WASHINGTON – In a closely watched case that could have a broad effect on hiring and promotion policies, the Supreme Court ruled Monday that white firefighters who earned top test scores were the victims of illegal discrimination when the city tossed out the results and denied them promotions.
The 5-4 decision sent a warning to employers – private as well as public – that they cannot use their good intentions and concerns about racial diversity as a reason for discriminating against white employees.
Justice Anthony M. Kennedy said the goal of a racially diverse work force cannot justify “a de facto quota system.”
The case, Ricci et al. v. DeStefano et al., had been anticipated not only for its legal significance but also its potential effect on the confirmation hearings of Supreme Court nominee Judge Sonia Sotomayor, who along with two other judges on the 2nd U.S. Circuit Court of Appeals previously rejected the white firefighters’ claims.
The Supreme Court’s overturning of that decision gave new fuel to conservative critics who have questioned Sotomayor’s fairness, although supporters noted that the close decision showed she was no legal radical.
Civil-rights lawyers called Monday’s decision a loss and a setback, but they were not sure how great a loss.
“There’s a lot we don’t know. This seems to leave employers caught between a rock and a hard place,” said John Payton, president of the NAACP Legal Defense Fund.
Clearly, employers cannot follow the example of New Haven, Conn., and cancel a test based simply on the results, he said. But employers can do more to make sure their tests are fair, he added.
Since the 1970s, the court had said employers should not use hiring or promotion tests that would disqualify a disproportionally high number of minority candidates. But Monday, the court pulled back from that approach and said employers cannot discriminate against white job seekers so as to avoid this “disparate impact” on minorities.
Once an employer has given a test that is fair and geared to the job, it is not entitled to disregard it “based solely on the racial disparity in the results,” Kennedy said.
Justice Ruth Bader Ginsburg wrote the dissent, joined by Justices David H. Souter, John Paul Stevens and Stephen G. Breyer.

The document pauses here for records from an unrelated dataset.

Lemma responses_inv (st : State) (c : nat) (k : Connection) (e : Env) :
  Inv st -> connections st !! c = Some k -> Inv (process_responses_step c k e st).
Proof.
  intros HI Hc. pose proof (inv_conn _ HI c k Hc) as Hok. pose proof Hok as [Hs [(w & Ha & Hh) Hpa]].
  destruct (responses k) as [|i|i|i|i ka|i ka|i ka|ka| |] eqn:E; simpl in Hh;
    try (destruct (held_exchange st c i k HI Hc) as (x & Hi & Hx & Hcl);
      [by apply answered_taken; [|rewrite Ha, Hh; apply elem_of_app; right; left]|]);
    try (pose proof Hx as (Hv & Hw & Hq & Hr & Hcx)); unfold process_responses_step; rewrite E.
  - subst w. rewrite app_nil_r in Ha. destruct (response_queue_ k) as [|i rest] eqn:Er.
    + destruct (response_queue_closed k); [|done]. apply (conn_inv st c k); try done.
      split; [done|]. simpl. rewrite Er. split; [|done]. exists []. simpl. rewrite app_nil_r. split; [done|lia].
    + apply (conn_inv st c k); try done. split; [done|]. split; [exists [i]; simpl; by rewrite Ha|]. simpl. by rewrite Hpa, <- app_assoc.
  - subst w. destruct (response e) as [|[] ka]; apply (conn_inv st c k); try done.
    all: split; [done|split; [|done]]; exists [i]; simpl; split; done || lia.
  - subst w. rewrite Hi. pose proof (update_bad (response_status x) (StatusCode_to_Z kInvalidArgument) eq_refl) as Hu.
    apply (conn_exchange_inv st c i k _ x _ [] []); simpl; rewrite ?app_nil_r; try done; try (by intros ? ?%elem_of_nil).
    + split; [done|split; [by exists [i]|done]].
    + intros j Hj. by left.
    + intros j [= ->]. by right.
    + by apply (exchange_ok_flags st c i k _ x).
  - subst w. rewrite Hi. pose proof (inv_sclose _ HI c k i x Hc E Hi) as Hbad.
    apply (conn_exchange_inv st c i k _ x _ [] []); simpl; rewrite ?app_nil_r; try done; try (by intros ? ?%elem_of_nil).
    + split; [done|split; [|done]]. exists [i]. simpl. split; [done|lia].
    + intros j Hj. by left.
    + by apply (exchange_ok_flags st c i k _ x).
  - subst w. rewrite Hi.
    apply (conn_exchange_inv st c i k _ x _ [] [i]); simpl; rewrite ?app_nil_r; try done; try (by intros ? ?%elem_of_nil).
    + split; [done|split; [|done]]. exists []. simpl. by rewrite app_nil_r.
    + by intros j ->%list_elem_of_singleton.
    + intros j Hj. by left.
    + set (k' := mkConnection _ _ _ _ _ _ _ _ _ _ _). set (x' := with_response _ _ x).
      pose proof (fun j => delivered_set st c i j k k' x' [i] Hc eq_refl) as Ed.
      assert (forall j, j ∈ all_sent (set_connection c k' (set_exchange i x' st)) <-> j ∈ all_sent st) as Es.
      { intros j. rewrite (sent_set st c i j k k' x' []) by (done || by rewrite app_nil_r). rewrite elem_of_nil. tauto. }
      unfold exchange_ok. rewrite (bool_decide_eq_true_2 (i ∈ all_delivered _)) by (apply Ed; right; by left).
      rewrite (bool_decide_ext _ _ (Es i)). split_and!; try done. simpl. destruct (client x) as [| |h| | |s]; try done.
      * by apply (is_for_set_exchange st i i h x x').
      * by apply Es.
      * destruct (ok s); [|done]. rewrite Es, Ed. destruct Hcx. tauto.
  - subst w. apply (conn_inv st c k); try done; [|by destruct (message_consumed e)].
    split; [done|split; [|done]]. exists []. split; [done|]. destruct (message_consumed e); simpl; [done|lia].
  - subst w. apply (conn_inv st c k); try done. split; [done|split; [|done]]. by exists [].
  - subst w. destruct ka.
    + apply (conn_inv st c k); try done; [|by destruct (data_consumed e)].
      split; [done|split; [|done]]. exists []. split; [done|]. destruct (data_consumed e); simpl; [done|lia].
    + apply (conn_inv st c k); try done. split; [done|split; [|done]]. exists []. simpl. split; [done|lia].
  - apply (conn_inv st c k); try done. split; [done|split; [|done]]. by exists w.
  - done.
Qed.

Lemma http_step_inv (a : Actor) (e : Env) (st : State) : Inv st -> Inv (step a e st).
Proof.
  intros HI. destruct a as [i|h|c|c]; simpl.
  - destruct (exchanges st !! i) as [x|] eqn:Hi; [by apply client_inv|done].
  - destruct (hosts st !! h) as [host|] eqn:Hh; [by apply host_task_inv|done].
  - destruct (connections st !! c) as [k|] eqn:Hc; [by apply requests_inv|done].
  - destruct (connections st !! c) as [k|] eqn:Hc; [by apply responses_inv|done].
Qed.

Lemma http_run_inv (schedule : list (Actor * Env)) (st : State) : Inv st -> Inv (run schedule st).
Proof. revert st. induction schedule as [|ae schedule IH]; intros st HI; [done|]. by apply IH, http_step_inv. Qed.

Lemma http_initial_inv (ads : list HostAddress) : Inv (initial_state ads).
Proof.
  split; simpl; try done.
  - apply NoDup_nil_2.
  - intros i. unfold all_ids, pushed_at. simpl. rewrite cnt_nil, list_lookup_fmap. by destruct (ads !! i).
  - intros i x Hi. rewrite list_lookup_fmap in Hi. destruct (ads !! i) as [a|]; simplify_eq/=. split_and!; try done.
Qed.

(** A call that has returned ok has been sent and has got its response; one
    that has returned an error has been closed. *)
Definition outcome_ok (st : State) (i : nat) (x : Exchange) : Prop :=
  match client x with
  | CReturned s =>
      if ok s then i ∈ all_sent st /\ i ∈ all_delivered st
      else closed (request_state x) = true \/ closed (response_state x) = true
  | _ => True
  end.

The Supreme Court’s ruling is a clear win for the white firefighters. Although it stopped short of ruling on constitutional grounds, it says the city violated their rights under the 1964 Civil Rights Act and that they were entitled to be promoted.
The decision highlighted the final day of the court’s term – and the last day for retiring Souter. He agreed with the liberal dissenters who said New Haven was justified in setting aside a test that would have kept any blacks from being promoted.
In a poignant moment in the courtroom, Chief Justice John G. Roberts Jr. said he and his colleagues were sad to see Souter retire after nearly 20 years on the court but added he understood his wish to “trade white marble for White Mountains,” a reference to Souter’s native New Hampshire.
Souter said he was “touched more than I can say” by the kind send-off from his eight colleagues.